Unusual and severe peripartum cardiomyopathy: A case report

Abstract

Peripartum cardiomyopathy (PPCM) is a relatively rare cardiac disease that manifests in the final stage of pregnancy and in the first months after delivery in women with no preexisting heart disease. Many etiological processes have been suggested: viral myocarditis, abnormal immune response to pregnancy, excessive prolactin excretion, prolonged tocolysis and a familiar predisposition to PPCM. Its diagnosis is often delayed because its symptoms, which include fatigue, dyspnea and palpitations are nonspecific. For this reason the diagnosis of PPCM is still made by exclusion of other etiologies. The long-term prognosis, once the acute phase is over, is a function of myocardial damage, this varies from complete functional recovery to chronic HF. The outcome of PPCM is highly variable with an alevated risk of fetomaternal morbidity and mortality. We report a serious case of a 40 years old female with biamniotic bicorionic twin pregnancy (PMA) who delivered by caesarean section and developed acute PPCM on post-operative.

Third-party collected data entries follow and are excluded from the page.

(* ===== verification/EvidenceSafety.v ===== *)
(** * Evidence grants: what their use guarantees

    The invariant of the tables and of the workers of [Evidence], and the theorems
    about them: bounded use, plaintext only under a grant, and the replay of a read
    whose success was not recorded. *)

From S2P Require Import Prelude GoTime Content Evidence.
Import EvidenceStore EvidenceReader.

(** ** Grants and their rows *)

(** Grants with the terms that no operation changes. *)
Definition scope (g : Grant) : Grant := with_use g [] 0 (mk_time (instant (GCreatedAt g)) true) (mk_time (instant (ExpiresAt g)) true) None.

Definition same_terms (g g' : Grant) : Prop := scope g = scope g'.
#[export] Instance same_terms_equiv : Equivalence same_terms.
Proof. split; unfold same_terms; [by intros g|by intros g g' ->|by intros g1 g2 g3 -> ->]. Qed.

Definition bounded (g : Grant) : Prop := 1 <= MaximumUses g <= maxGrantUses /\ 0 <= Uses g <= MaximumUses g.

Lemma restoreGrant_Ok g g' : restoreGrant g = Ok g' -> same_terms g' g /\ Uses g' = Uses g /\ RevokedAt g' = option_map utc (RevokedAt g) /\
  MaximumUses g <> 0 /\ MaximumUses g <= maxGrantUses /\ Uses g <= MaximumUses g.
Proof. unfold restoreGrant. intros Hr. go_inv Hr. cbn [MaximumUses Uses with_use] in *. bprop. by repeat split. Qed.

Lemma scope_fields g g' : same_terms g g' -> GrantID g = GrantID g' /\ EvidenceID g = EvidenceID g' /\ GRunner g = GRunner g' /\
  CheckReference g = CheckReference g' /\ OutputDestination g = OutputDestination g' /\ GTenantID g = GTenantID g' /\ MaximumUses g = MaximumUses g' /\
  instant (GCreatedAt g) = instant (GCreatedAt g') /\ instant (ExpiresAt g) = instant (ExpiresAt g').
Proof. unfold same_terms, scope, with_use. intros He. injection He. intros. by repeat split. Qed.

Lemma restore_row_Ok row use g : restore_row row use = Ok g -> same_terms g row /\ Uses g = default (Uses row) use /\
  RevokedAt g = option_map utc (RevokedAt row) /\ bounded row.
Proof.
  unfold restore_row. intros Hr. go_inv Hr. bprop. apply restoreGrant_Ok in Hr as (Hs & Hu & Hv & Hm & Hb & Ht). cbn in *.
  split; [done|]. split; [done|]. split; [done|]. split; lia.
Qed.

(** A use, a revocation and the order of the variants change no term. *)
Lemma scope_with_use g variants uses revoked : same_terms (with_use g variants uses (GCreatedAt g) (ExpiresAt g) revoked) g.
Proof. done. Qed.

(** ** The tables *)

(** The claims made on a grant. *)
Definition claims (k : string) (db : Database) : gmap string RedemptionRow :=
  filter (fun p => RowGrant p.2 = k /\ ClaimedUse p.2 <> None) (redemptions db).

Lemma lookup_claims k db rid row : claims k db !! rid = Some row <-> redemptions db !! rid = Some row /\ RowGrant row = k /\ ClaimedUse row <> None.
Proof. unfold claims. by rewrite map_lookup_filter_Some. Qed.

(** The rows of a claim and of a refusal. *)
Definition claim_ok (db : Database) (row : RedemptionRow) : Prop :=
  forall u, ClaimedUse row = Some u -> exists g, grants db !! RowGrant row = Some g /\ 1 <= u <= Uses g /\ RowRunner row = GRunner g /\ RowDenial row = None /\
    instant (GCreatedAt g) <= instant (AttemptedAt row) < instant (ExpiresAt g).

Record db_ok (db : Database) : Prop := mk_db_ok {
  grant_rows k g : grants db !! k = Some g -> GrantID g = k /\ bounded g /\ Uses g = Z.of_nat (size (claims k db));
  claim_rows rid row : redemptions db !! rid = Some row -> claim_ok db row;
  use_unique rid rid' row row' : redemptions db !! rid = Some row -> redemptions db !! rid' = Some row' -> ClaimedUse row <> None ->
    RowGrant row = RowGrant row' -> ClaimedUse row = ClaimedUse row' -> rid = rid';
}.

(** What every transaction leaves alone. *)
Definition grant_step (g g' : Grant) : Prop :=
  same_terms g' g /\ Uses g <= Uses g' /\ (RevokedAt g <> None -> RevokedAt g' = RevokedAt g /\ Uses g' = Uses g).
Definition asset_step (a a' : Record_) : Prop := ID a' = ID a /\ Content a' = Content a /\ (CanRead a' = true -> a' = a).

Record grows (db db' : Database) : Prop := mk_grows {
  grants_grow k g : grants db !! k = Some g -> exists g', grants db' !! k = Some g' /\ grant_step g g';
  assets_grow k a : assets db !! k = Some a -> exists a', assets db' !! k = Some a' /\ asset_step a a';
  redemptions_grow : redemptions db ⊆ redemptions db';
  outcomes_grow : outcomes db ⊆ outcomes db';
}.

#[export] Instance grant_step_preorder : PreOrder grant_step.
Proof.
  split; [intros g; unfold grant_step; split_and!; [done|lia|done]|].
  intros g1 g2 g3 (S1 & U1 & R1) (S2 & U2 & R2). split; [by etrans|]. split; [lia|].
  intros Hr. destruct (R1 Hr) as [E1 E2]. rewrite <- E1 in Hr. destruct (R2 Hr). split; congruence.
Qed.
#[export] Instance asset_step_preorder : PreOrder asset_step.
Proof.
  split; [intros a; unfold asset_step; by split_and!|].
  intros a b c (S1 & C1 & R1) (S2 & C2 & R2). split; [congruence|]. split; [congruence|].
  intros Hr. pose proof (R2 Hr) as ->. by rewrite (R1 Hr).
Qed.
#[export] Instance grows_preorder : PreOrder grows.
Proof.
  split.
  - intros db. split; [| |done|done]; intros k x Hx; by exists x.
  - intros a b c [G1 A1 R1 O1] [G2 A2 R2 O2]. split; [| | by etrans | by etrans].
    + intros k g (g' & Hg' & S1)%G1. apply G2 in Hg' as (g2 & Hg2 & S2). exists g2. split; [done|by etrans].
    + intros k x (x' & Hx' & S1)%A1. apply A2 in Hx' as (x2 & Hx2 & S2). exists x2. split; [done|by etrans].
Qed.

Symptoms occurred two hours after an intramuscular injection of two vials of methylergonovine the same day of cesarean delivery. These manifested in sudden tachypnoe, tachycardia and the appearance itchy maculopapular rash on her chest. On further evaluation, ECHO revealed cardiomegaly with reduced ejection fraction (< 15%). The case was successfully managed by a multidisciplinary team, using drugs like levosimendan and cabergoline, which rapresent emerging strategy in this clinical context.